_Work task_
Each line in the entries below that holds the string "match" must be copied.

==== Data records ====

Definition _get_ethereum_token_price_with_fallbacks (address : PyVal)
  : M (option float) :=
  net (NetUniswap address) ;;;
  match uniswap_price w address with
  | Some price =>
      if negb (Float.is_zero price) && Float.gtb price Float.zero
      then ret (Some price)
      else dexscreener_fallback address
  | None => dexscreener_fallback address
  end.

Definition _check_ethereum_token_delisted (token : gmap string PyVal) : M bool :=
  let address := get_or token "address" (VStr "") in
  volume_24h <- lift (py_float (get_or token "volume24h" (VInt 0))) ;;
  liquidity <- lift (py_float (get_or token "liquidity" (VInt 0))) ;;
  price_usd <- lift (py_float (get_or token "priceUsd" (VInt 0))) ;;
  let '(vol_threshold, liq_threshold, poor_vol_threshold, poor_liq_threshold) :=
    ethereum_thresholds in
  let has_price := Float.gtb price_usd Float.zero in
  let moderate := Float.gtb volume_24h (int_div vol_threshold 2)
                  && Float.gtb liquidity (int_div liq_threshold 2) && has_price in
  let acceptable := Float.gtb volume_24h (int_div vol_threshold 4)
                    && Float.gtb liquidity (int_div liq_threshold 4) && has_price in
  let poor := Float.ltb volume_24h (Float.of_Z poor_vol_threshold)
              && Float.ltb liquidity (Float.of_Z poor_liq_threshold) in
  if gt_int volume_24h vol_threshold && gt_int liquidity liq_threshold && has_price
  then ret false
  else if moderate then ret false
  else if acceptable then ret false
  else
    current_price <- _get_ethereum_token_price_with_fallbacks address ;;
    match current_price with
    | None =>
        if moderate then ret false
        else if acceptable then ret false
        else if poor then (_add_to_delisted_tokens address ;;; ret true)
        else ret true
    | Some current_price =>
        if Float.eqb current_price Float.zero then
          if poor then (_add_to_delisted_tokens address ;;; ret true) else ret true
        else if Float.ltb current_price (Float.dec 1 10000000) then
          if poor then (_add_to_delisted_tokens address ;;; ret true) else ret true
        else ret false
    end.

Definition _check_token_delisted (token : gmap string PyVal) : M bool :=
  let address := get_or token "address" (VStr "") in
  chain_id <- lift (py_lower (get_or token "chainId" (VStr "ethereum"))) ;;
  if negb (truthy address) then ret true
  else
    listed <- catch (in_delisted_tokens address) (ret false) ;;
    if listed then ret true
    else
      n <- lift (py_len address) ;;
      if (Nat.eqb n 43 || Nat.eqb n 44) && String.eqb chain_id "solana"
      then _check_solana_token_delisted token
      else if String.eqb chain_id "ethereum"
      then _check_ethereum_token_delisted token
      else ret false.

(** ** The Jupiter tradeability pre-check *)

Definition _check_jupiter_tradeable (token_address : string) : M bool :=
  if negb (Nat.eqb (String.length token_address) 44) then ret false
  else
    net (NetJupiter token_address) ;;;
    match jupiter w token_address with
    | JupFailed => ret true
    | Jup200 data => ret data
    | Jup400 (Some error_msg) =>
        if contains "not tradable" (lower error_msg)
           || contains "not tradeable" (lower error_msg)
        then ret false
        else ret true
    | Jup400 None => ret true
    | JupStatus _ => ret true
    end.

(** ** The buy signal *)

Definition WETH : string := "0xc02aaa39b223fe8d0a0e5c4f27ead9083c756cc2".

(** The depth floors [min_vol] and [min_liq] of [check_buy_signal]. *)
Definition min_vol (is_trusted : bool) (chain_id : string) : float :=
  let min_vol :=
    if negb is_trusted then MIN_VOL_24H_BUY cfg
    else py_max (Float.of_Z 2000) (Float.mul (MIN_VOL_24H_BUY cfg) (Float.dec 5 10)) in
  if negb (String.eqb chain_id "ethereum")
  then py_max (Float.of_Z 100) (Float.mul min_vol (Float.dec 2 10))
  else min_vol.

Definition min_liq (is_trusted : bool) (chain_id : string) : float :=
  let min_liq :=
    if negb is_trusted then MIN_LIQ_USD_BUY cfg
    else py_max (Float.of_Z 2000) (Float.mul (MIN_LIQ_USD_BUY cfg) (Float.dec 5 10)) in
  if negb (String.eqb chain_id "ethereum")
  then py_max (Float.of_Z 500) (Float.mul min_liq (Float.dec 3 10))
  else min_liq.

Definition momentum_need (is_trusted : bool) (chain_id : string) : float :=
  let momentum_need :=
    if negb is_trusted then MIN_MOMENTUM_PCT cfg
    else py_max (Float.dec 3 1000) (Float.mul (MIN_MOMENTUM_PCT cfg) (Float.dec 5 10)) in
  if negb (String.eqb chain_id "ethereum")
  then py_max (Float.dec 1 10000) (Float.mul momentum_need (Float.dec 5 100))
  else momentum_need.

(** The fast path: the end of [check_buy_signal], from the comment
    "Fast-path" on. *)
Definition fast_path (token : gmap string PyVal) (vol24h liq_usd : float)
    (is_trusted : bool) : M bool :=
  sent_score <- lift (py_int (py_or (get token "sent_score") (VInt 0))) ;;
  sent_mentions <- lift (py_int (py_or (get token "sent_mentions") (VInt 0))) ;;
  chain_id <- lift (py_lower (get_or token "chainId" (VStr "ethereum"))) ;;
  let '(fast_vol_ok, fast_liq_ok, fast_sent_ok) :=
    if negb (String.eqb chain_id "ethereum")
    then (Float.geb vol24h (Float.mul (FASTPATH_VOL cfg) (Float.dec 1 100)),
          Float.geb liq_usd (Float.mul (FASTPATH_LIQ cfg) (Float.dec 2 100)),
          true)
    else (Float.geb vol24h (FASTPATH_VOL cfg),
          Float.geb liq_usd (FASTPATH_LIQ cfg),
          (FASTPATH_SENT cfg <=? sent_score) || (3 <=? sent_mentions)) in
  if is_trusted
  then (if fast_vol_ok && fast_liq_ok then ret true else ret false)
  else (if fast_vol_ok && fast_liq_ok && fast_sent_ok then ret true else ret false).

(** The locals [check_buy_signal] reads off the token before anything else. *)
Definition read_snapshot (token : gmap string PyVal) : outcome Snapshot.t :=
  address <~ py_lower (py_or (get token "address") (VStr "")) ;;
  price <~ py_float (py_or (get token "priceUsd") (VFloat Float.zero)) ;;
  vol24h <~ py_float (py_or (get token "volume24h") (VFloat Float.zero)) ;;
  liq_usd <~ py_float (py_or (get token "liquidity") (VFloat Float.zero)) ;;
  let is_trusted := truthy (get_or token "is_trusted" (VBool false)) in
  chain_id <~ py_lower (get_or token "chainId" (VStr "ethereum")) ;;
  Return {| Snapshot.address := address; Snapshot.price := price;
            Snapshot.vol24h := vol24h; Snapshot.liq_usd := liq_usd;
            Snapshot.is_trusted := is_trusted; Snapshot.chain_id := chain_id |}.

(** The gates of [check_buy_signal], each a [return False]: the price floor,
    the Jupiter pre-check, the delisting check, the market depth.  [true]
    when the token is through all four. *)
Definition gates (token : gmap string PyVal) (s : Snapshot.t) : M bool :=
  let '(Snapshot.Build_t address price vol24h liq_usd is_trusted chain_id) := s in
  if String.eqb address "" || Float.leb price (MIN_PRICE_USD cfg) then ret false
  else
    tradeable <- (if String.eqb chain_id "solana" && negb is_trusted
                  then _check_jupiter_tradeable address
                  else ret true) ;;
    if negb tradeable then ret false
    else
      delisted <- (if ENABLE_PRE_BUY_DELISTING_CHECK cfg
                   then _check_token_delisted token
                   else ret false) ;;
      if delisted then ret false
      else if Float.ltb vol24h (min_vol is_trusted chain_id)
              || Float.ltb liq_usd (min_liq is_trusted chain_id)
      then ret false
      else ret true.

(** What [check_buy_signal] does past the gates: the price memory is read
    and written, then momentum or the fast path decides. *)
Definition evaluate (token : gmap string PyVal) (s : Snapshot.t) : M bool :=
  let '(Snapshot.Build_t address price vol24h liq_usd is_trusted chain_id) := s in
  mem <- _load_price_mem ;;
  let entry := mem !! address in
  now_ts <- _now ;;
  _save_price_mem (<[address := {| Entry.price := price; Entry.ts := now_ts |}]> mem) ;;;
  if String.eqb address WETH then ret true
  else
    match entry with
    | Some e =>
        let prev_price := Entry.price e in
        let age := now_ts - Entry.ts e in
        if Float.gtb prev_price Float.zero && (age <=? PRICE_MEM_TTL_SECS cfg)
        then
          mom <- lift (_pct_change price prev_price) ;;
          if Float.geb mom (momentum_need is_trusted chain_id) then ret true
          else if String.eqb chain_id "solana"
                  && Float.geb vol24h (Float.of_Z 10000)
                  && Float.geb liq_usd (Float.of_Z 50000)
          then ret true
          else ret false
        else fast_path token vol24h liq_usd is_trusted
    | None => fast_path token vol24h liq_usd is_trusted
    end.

====

_Reply_
  match uniswap_price w address with
    match current_price with
    match jupiter w token_address with
    match entry with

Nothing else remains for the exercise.